Galaz ascendió por unas escaleras de piedra y oyó las risas de unas planchadoras que jugueteaban con las hilanderas de la casa solariega. La esquila de la ermita de la Virgen de la Vega tocaba a oración y de las cumbres descendía un frío intolerable, mitigado por una lumbre que ardía en la estancia, donde dormitaban tres mastines que apenas si gruñeron ante su aparición.

Diego hubo de esforzarse en descubrir al anciano patricio, embutido entre las gualdrapas de un sitial y unas pieles y cobertores, que torpemente se frotaba su pierna gotosa expuesta al calor de las ascuas. El octogenario caballero, un hombre mustio, apenas si se movía.
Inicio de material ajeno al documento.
(** * DNA Messenger, Qt GUI: conversation synchronisation and rendering

    A shallow embedding of the message-handling slots of
    [src/gui/MainWindow.cpp]:

    - [loadConversation], [loadGroupConversation]  (conversation assembly)
    - [onSendMessage]                              (send path)
    - [checkForNewMessages], [checkForStatusUpdates]  (the two polls)
    - [onAddRecipients], [onContactSelected]       (recipient set, selection)

    The window is a record of the member variables these slots touch.  The
    messenger core, the PostgreSQL connection, the clock and the modal dialog
    are outside the file: they are an interface ([Messenger]) over an abstract
    world [W].  Every call the window makes on the core, the connection and
    the dialog, as well as every message box, sound and tray notification, is
    recorded in a trace; reading the clock leaves no record. *)

From Stdlib Require Import ZArith NArith Ascii String List Bool Lia Sorted Permutation.
From Stdlib Require Import SpecFloat.
From stdpp Require Import base decidable option list gmap.

Local Open Scope Z_scope.

(* ===================================================================== *)
(** ** QString *)
(* ===================================================================== *)

Module Q.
Sólo sus manos se alzaron al verlo entrar. Su nariz encorvada, los escasos pelos despeinados y las bolsas amoratadas de los ojos, le hacían parecerse al buho sabio de la Minerva pagana.

Una alcándara con tres azores encapuchados se apostaba cerca de un ventanal que crujía con el viento. Doloridamente dejó escapar un quejido contrayendo su rostro en el que relampagueaba una mirada que sugería una voluntad decidida, aunque marchita. Parecía un hidalgo salido de una crónica del pasado, ataviado con el hábito de Santiago, jactancioso y con unos dientes inclinados en todas direcciones que hacían sisear su voz. Una docena de libros de Lucano, Llull, Ovidio, el Roman de Renart, tumbos de pergaminos y un antifonario de Fulda, se amontonaban en los anaqueles de la cámara.

Cuando lo tuvo ante sí, Diego sintió repulsión.

—Salud joven Aragón Elasar —lo saludó de forma enigmática, turbándolo—. Acomódate en ese escabel frente a mí. No oigo bien, ¿sabes? Has tardado demasiado tiempo en venir. Te he esperado durante años, aunque la verdad es que gozaste de escasas posibilidades de sobrevivir. Muchos y muy influyentes personajes de Castilla y Aragón quisieron manejarte, e incluso eliminarte de la escena. ¿Lo sabías? Te pareces a Séfora, tu madre, un portento de prudencia, hermosura y belleza de alma.

Con semejantes palabras de salutación, Diego se quedó desarmado.

«¿Con qué torpeza inadmisible intenta ocultar su culpa en la muerte de mi madre?», pensó Diego, que aún pareciendo cruel, le espetó en la cara.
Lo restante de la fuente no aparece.